What this error means

one or more MCP server processes or remote transports failed during discovery, authentication, schema validation, or streaming is a Claude Code failure pattern reported for developers trying to developer starts claude code but one or more configured mcp servers fail to connect — covering failure across discovery, auth, schema validation, or streaming phases. Based on the imported evidence, treat this as a tool-specific troubleshooting page rather than a generic API error.

Why this happens

Found as dedicated error page on easytool.me/wiki/errors, sourced from Google results showing recent developer discussions. Distinct from OAuth-specific bugs above — covers broader MCP server startup failure across all phases. Category: AI Coding Tools per mapping rules.

Common causes

  • Found as dedicated error page on easytool.me/wiki/errors, sourced from Google results showing recent developer discussions. Distinct from OAuth-specific bugs above — covers broader MCP server startup failure across all phases.

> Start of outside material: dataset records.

(* ===== verification/Configuration.v ===== *)
(** * The daemon's configuration

    [src/jobud/configuration_priv.cpp]: the settings of the configuration file,
    their conversion and the checks that relate them.

    [ConfigurationInput] is a struct of optional members; a member is a
    [Field] and the struct a function from the members to their values, with
    the two members that are always there beside it.  What the settings are
    checked against outside of this file (URLs, readable files, time zones, the
    attribute registry and its JSON codec) is the class [Surroundings]. *)

From stdpp Require Import base strings list.
From Stdlib Require Import Ascii.
From S2P Require Import Prelude.
From S2P Require Import TextValidation.
From S2P Require Import IniFile.
Local Open Scope Z_scope.

Definition kMaximumConfigurationBytes : Z := 64 * 1024.
Definition kDefaultHeaderBytes : Z := 16 * 1024.
Definition kDefaultBodyBytes : Z := 1024 * 1024.
Definition kDefaultQueuedOutputBytes : Z := 2 * 1024 * 1024.

(** The members of [ConfigurationInput]. *)
Inductive Field :=
  | database_backend | database_path | socket_path | socket_owner | socket_mode | socket_group | run_as_user
  | run_as_group | allow_root_daemon | allow_root_cli | cli_concurrency | http_concurrency | http_proxy
  | http_ca_bundle | default_timezone | default_retention | history_sweep_interval | history_batch_size
  | telemetry_checkpoint_interval | rpc_header_limit_bytes | rpc_body_limit_bytes | rpc_max_batch_entries
  | rpc_max_connections | rpc_queued_output_bytes | logging_level | logging_format.
#[global] Instance field_eq : EqDecision Field.
Proof. solve_decision. Defined.

Inductive LogLevel := Fatal | LevelError | Warning | Info | Debug1 | Debug2 | Debug3.
Inductive LoggingFormat := Json | Text.

Inductive Setting :=
  | Sqlite
  | PathSetting (p : bytes)
  | TextSetting (s : bytes)
  | Flag (b : bool)
  | Number (n : Z)
  | Level (l : LogLevel)
  | Format (f : LoggingFormat).

Definition kFixedConfigurationKeys : list bytes :=
  [bs!"database.backend";
   bs!"database.path";
   bs!"socket.path";
   bs!"socket.owner";
   bs!"socket.mode";
   bs!"socket.group";
   bs!"daemon.run_as_user";
   bs!"daemon.run_as_group";
   bs!"daemon.allow_root";
   bs!"cli.allow_root";
   bs!"cli.concurrency";
   bs!"http.concurrency";
   bs!"http.proxy";
   bs!"http.ca_bundle";
   bs!"schedule.default_timezone";
   bs!"history.default_retention";
   bs!"history.sweep_interval";
   bs!"history.batch_size";
   bs!"telemetry.checkpoint_interval";
   bs!"rpc.header_limit_bytes";
   bs!"rpc.body_limit_bytes";
   bs!"rpc.max_batch_entries";
   bs!"rpc.max_connections";
   bs!"rpc.queued_output_bytes";
   bs!"logging.level";
   bs!"logging.format"].

Record StartupError := mkStartupError {
  startup_code : string; startup_key : option bytes; startup_line : option Z; startup_message : string }.

Definition invalid (key : option bytes) : StartupError :=
  mkStartupError "jobud.config.invalid" key None "Daemon configuration is invalid".
Definition unknown_key : StartupError :=
  mkStartupError "jobud.config.unknown_key" None None "Daemon configuration key is unknown".
Definition duplicate_key (key : bytes) : StartupError :=
  mkStartupError "jobud.config.duplicate_key" (Some key) None "Daemon configuration key is repeated".
Definition invalid_defaults : StartupError :=
  mkStartupError "jobud.config.invalid" None None "Daemon attribute defaults are invalid".
Definition incompatible_defaults : StartupError :=
  mkStartupError "jobud.config.invalid" None None "Daemon attribute defaults are incompatible".

(** ** Conversions *)

Definition parse_unsigned (value : bytes) : option Z := from_chars_all uint64_max value.

Record UnitMultiplier := mkUnit { suffix : Z; multiplier : Z }.

Definition parse_quantity (value : bytes) (units : list UnitMultiplier) (maximum : Z) : option Z :=
  '(value, factor) ←
    match reverse value with
    | c :: front =>
        if ascii_digit c then Some (value, 1)
        else u ← List.find (λ u, suffix u =? c) units; Some (reverse front, multiplier u)
    | [] => Some (value, 1)
    end;
  parsed ← parse_unsigned value;
  if maximum / factor <? parsed then None else Some (parsed * factor).

Definition second_units : list UnitMultiplier :=
  [mkUnit #"s" 1; mkUnit #"m" 60; mkUnit #"h" 3600; mkUnit #"d" 86400].
Definition byte_units : list UnitMultiplier :=
  [mkUnit #"k" (Z.shiftl 1 10); mkUnit #"m" (Z.shiftl 1 20); mkUnit #"g" (Z.shiftl 1 30)].

(** [assign_integer] for a member of the given width. *)
Definition assign_integer (limit : Z) (value : bytes) (minimum maximum : Z) : option Setting :=
  parsed ← parse_unsigned value;
  if (parsed <? minimum) || (maximum <? parsed) || (limit <? parsed) then None else Some (Number parsed).

Definition assign_seconds (value : bytes) (minimum maximum : Z) : option Setting :=
  parsed ← parse_quantity value second_units maximum;
  if parsed <? minimum then None else Some (Number parsed).

Definition assign_bytes (value : bytes) (minimum maximum : Z) : option Setting :=
  parsed ← parse_quantity value byte_units maximum;
  if (parsed <? minimum) || (size_max <? parsed) then None else Some (Number parsed).

Definition ascii_lower (c : Z) : Z := if ascii_upper_alpha c then c + 32 else c.

Definition ascii_equal_ignoring_case (left right : bytes) : bool :=
  bool_decide (map ascii_lower left = map ascii_lower right).

Definition assign_boolean (value : bytes) : option Setting :=
  if bytes_eqb value bs!"1" || ascii_equal_ignoring_case value bs!"true" || ascii_equal_ignoring_case value bs!"on" ||
     ascii_equal_ignoring_case value bs!"yes" then Some (Flag true)
  else if bytes_eqb value bs!"0" || ascii_equal_ignoring_case value bs!"false" ||
     ascii_equal_ignoring_case value bs!"off" || ascii_equal_ignoring_case value bs!"no" then Some (Flag false)
  else None.

Definition valid_name (value : bytes) : bool := negb (bool_decide (value = [])) && negb (has_ascii_control value).

Definition absolute_path (value : bytes) : option bytes :=
  if bool_decide (value = []) || has_ascii_control value then None
  else if bool_decide (head value = Some #"/") then Some value else None.

(** [sizeof(sockaddr_un::sun_path)] on Linux. *)
Definition sun_path_size : Z := 108.
Definition valid_socket_path (path : bytes) : bool := Z.of_nat (length path) <? sun_path_size.

Definition parse_level (value : bytes) : option LogLevel :=
  if bytes_eqb value bs!"fatal" then Some Fatal
  else if bytes_eqb value bs!"error" then Some LevelError
  else if bytes_eqb value bs!"warning" then Some Warning
  else if bytes_eqb value bs!"info" then Some Info
  else if bytes_eqb value bs!"debug1" then Some Debug1
  else if bytes_eqb value bs!"debug2" then Some Debug2
  else if bytes_eqb value bs!"debug3" then Some Debug3
  else None.

Class Surroundings := {
  JsonValue : Type;
  AttributeSet : Type;
  validate_url : bytes → bool;
  readable_regular_file : bytes → bool;
  valid_timezone : bytes → bool;
  (** A registered attribute, and whether the daemon may give its default. *)
  find_attribute : bytes → option bool;
  parse_json : bytes → option JsonValue;
  attribute_set_from_json : list (bytes * JsonValue) → option AttributeSet;
  materializes : AttributeSet → bool }.

Section Configuration.
Context {env : Surroundings}.

Record ConfigurationInput := mkConfig {
  member : Field → option Setting;
  daemon_defaults : option AttributeSet;
  rpc_read_buffer_capacity : Z }.

Definition no_configuration : ConfigurationInput := mkConfig (λ _, None) None 0.

Definition assign (f : Field) (v : option Setting) (c : ConfigurationInput) : ConfigurationInput :=
  mkConfig (λ g, if bool_decide (g = f) then v else member c g) (daemon_defaults c) (rpc_read_buffer_capacity c).

Inductive SettingStatus := Accepted | Invalid | Unknown.

(** [return assign(...) ? Accepted : Invalid]. *)
Definition assigned (f : Field) (v : option Setting) (c : ConfigurationInput) : SettingStatus * ConfigurationInput :=
  match v with Some v => (Accepted, assign f (Some v) c) | None => (Invalid, c) end.
Definition when (b : bool) (v : Setting) : option Setting := if b then Some v else None.

(** A name that may be empty, which leaves the member without value. *)
Definition optional_name (f : Field) (value : bytes) (c : ConfigurationInput) : SettingStatus * ConfigurationInput :=
  if negb (bool_decide (value = [])) && negb (valid_name value) then (Invalid, c)
  else (Accepted, assign f (if bool_decide (value = []) then None else Some (TextSetting value)) c).

Definition convert (key value : bytes) (c : ConfigurationInput) : SettingStatus * ConfigurationInput :=
  if bytes_eqb key bs!"database.backend" then assigned database_backend (when (bytes_eqb value bs!"sqlite") Sqlite) c
  else if bytes_eqb key bs!"database.path" then assigned database_path (PathSetting <$> absolute_path value) c
  else if bytes_eqb key bs!"socket.path" then
    assigned socket_path (p ← absolute_path value; when (valid_socket_path p) (PathSetting p)) c
  else if bytes_eqb key bs!"socket.owner" then optional_name socket_owner value c
  else if bytes_eqb key bs!"socket.group" then optional_name socket_group value c
  else if bytes_eqb key bs!"daemon.run_as_group" then optional_name run_as_group value c
  else if bytes_eqb key bs!"daemon.run_as_user" then assigned run_as_user (when (valid_name value) (TextSetting value)) c
  else if bytes_eqb key bs!"socket.mode" then
    assigned socket_mode
      (when (bytes_eqb value bs!"0600" || bytes_eqb value bs!"0660") (Number (if bytes_eqb value bs!"0600" then 384 else 432))) c
  else if bytes_eqb key bs!"daemon.allow_root" then assigned allow_root_daemon (assign_boolean value) c
  else if bytes_eqb key bs!"cli.allow_root" then assigned allow_root_cli (assign_boolean value) c
  else if bytes_eqb key bs!"cli.concurrency" then assigned cli_concurrency (assign_integer uint32_max value 1 uint32_max) c
  else if bytes_eqb key bs!"http.concurrency" then assigned http_concurrency (assign_integer uint32_max value 1 uint32_max) c
  else if bytes_eqb key bs!"http.proxy" then
    if bool_decide (value = []) then (Accepted, assign http_proxy None c)
    else assigned http_proxy (when (validate_url value) (TextSetting value)) c
  else if bytes_eqb key bs!"http.ca_bundle" then
    if bool_decide (value = []) then (Accepted, assign http_ca_bundle None c)
    else assigned http_ca_bundle (p ← absolute_path value; when (readable_regular_file p) (PathSetting p)) c
  else if bytes_eqb key bs!"schedule.default_timezone" then
    assigned default_timezone (when (negb (bool_decide (value = [])) && valid_timezone value) (TextSetting value)) c
  else if bytes_eqb key bs!"history.default_retention" then
    assigned default_retention (assign_seconds value 0 (int64_max / 1000000)) c
  else if bytes_eqb key bs!"history.sweep_interval" then assigned history_sweep_interval (assign_seconds value 1 86400) c
  else if bytes_eqb key bs!"history.batch_size" then assigned history_batch_size (assign_integer uint32_max value 1 1000) c
  else if bytes_eqb key bs!"telemetry.checkpoint_interval" then
    assigned telemetry_checkpoint_interval (assign_seconds value 1 86400) c
  else if bytes_eqb key bs!"rpc.header_limit_bytes" then assigned rpc_header_limit_bytes (assign_bytes value 1024 65536) c
  else if bytes_eqb key bs!"rpc.body_limit_bytes" then assigned rpc_body_limit_bytes (assign_bytes value 1048576 16777216) c
  else if bytes_eqb key bs!"rpc.max_batch_entries" then assigned rpc_max_batch_entries (assign_integer size_max value 1 64) c
  else if bytes_eqb key bs!"rpc.max_connections" then assigned rpc_max_connections (assign_integer size_max value 1 4096) c
  else if bytes_eqb key bs!"rpc.queued_output_bytes" then
    assigned rpc_queued_output_bytes (assign_bytes value 1 (64 * 1024 * 1024)) c
  else if bytes_eqb key bs!"logging.level" then assigned logging_level (Level <$> parse_level value) c
  else if bytes_eqb key bs!"logging.format" then
    assigned logging_format
      (when (bytes_eqb value bs!"json" || bytes_eqb value bs!"text") (Format (if bytes_eqb value bs!"json" then Json else Text))) c
  else (Unknown, c).

Definition parse_setting (key value : bytes) (c : ConfigurationInput) : SettingStatus * ConfigurationInput :=
  if bool_decide (key ∈ kFixedConfigurationKeys) then convert key value c else (Unknown, c).

(** ** The file *)

(** The number that a diagnostic of [IniFile] starts with. *)
Definition lexical_error (diagnostic : bytes) : StartupError :=
  let error := invalid None in
  if bool_decide (take 5 diagnostic = bs!"line ") then
    let '(digits, rest) := span_while ascii_digit (drop 5 diagnostic) in
    if negb (bool_decide (digits = [])) && (digits_value digits <=? size_max) && bool_decide (head rest = Some #":")
    then mkStartupError (startup_code error) (startup_key error) (Some (digits_value digits)) (startup_message error)
    else error
  else error.

Definition size_member (f : Field) (fallback : Z) (c : ConfigurationInput) : Z :=
  match member c f with Some (Number n) => n | _ => fallback end.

Category: AI Coding Tools per mapping rules.

Quick fixes

  1. Confirm the exact error signature matches one or more MCP server processes or remote transports failed during discovery, authentication, schema validation, or streaming.
  2. Check the Claude Code account, local tool state, and provider configuration involved in the failing workflow.
  3. Verify the account session, API key, provider settings, and environment where the failing tool is running.

Platform/tool-specific checks

  • Verify the command, editor, extension, or API client that produced the error.
  • Compare local settings with CI, deployment, or editor-level settings when the error appears in only one environment.
  • Avoid deleting credentials, local model data, or project settings until the failing scope is clear.

Step-by-step troubleshooting

  1. Capture the exact error message and the command, editor action, or request that triggered it.
  2. Check whether the failure is account/auth, quota/rate, model/provider, local runtime, or deployment configuration.
  3. Review the source evidence below and compare it with your environment.
  4. Apply one change at a time and rerun the smallest failing action.
  5. Keep the working fix documented for the team or deployment environment.

How to prevent it

  • Keep provider/tool configuration documented.
  • Record non-secret diagnostics such as tool version, provider name, model name, and command path.
  • Add a lightweight check before CI or production workflows depend on the tool.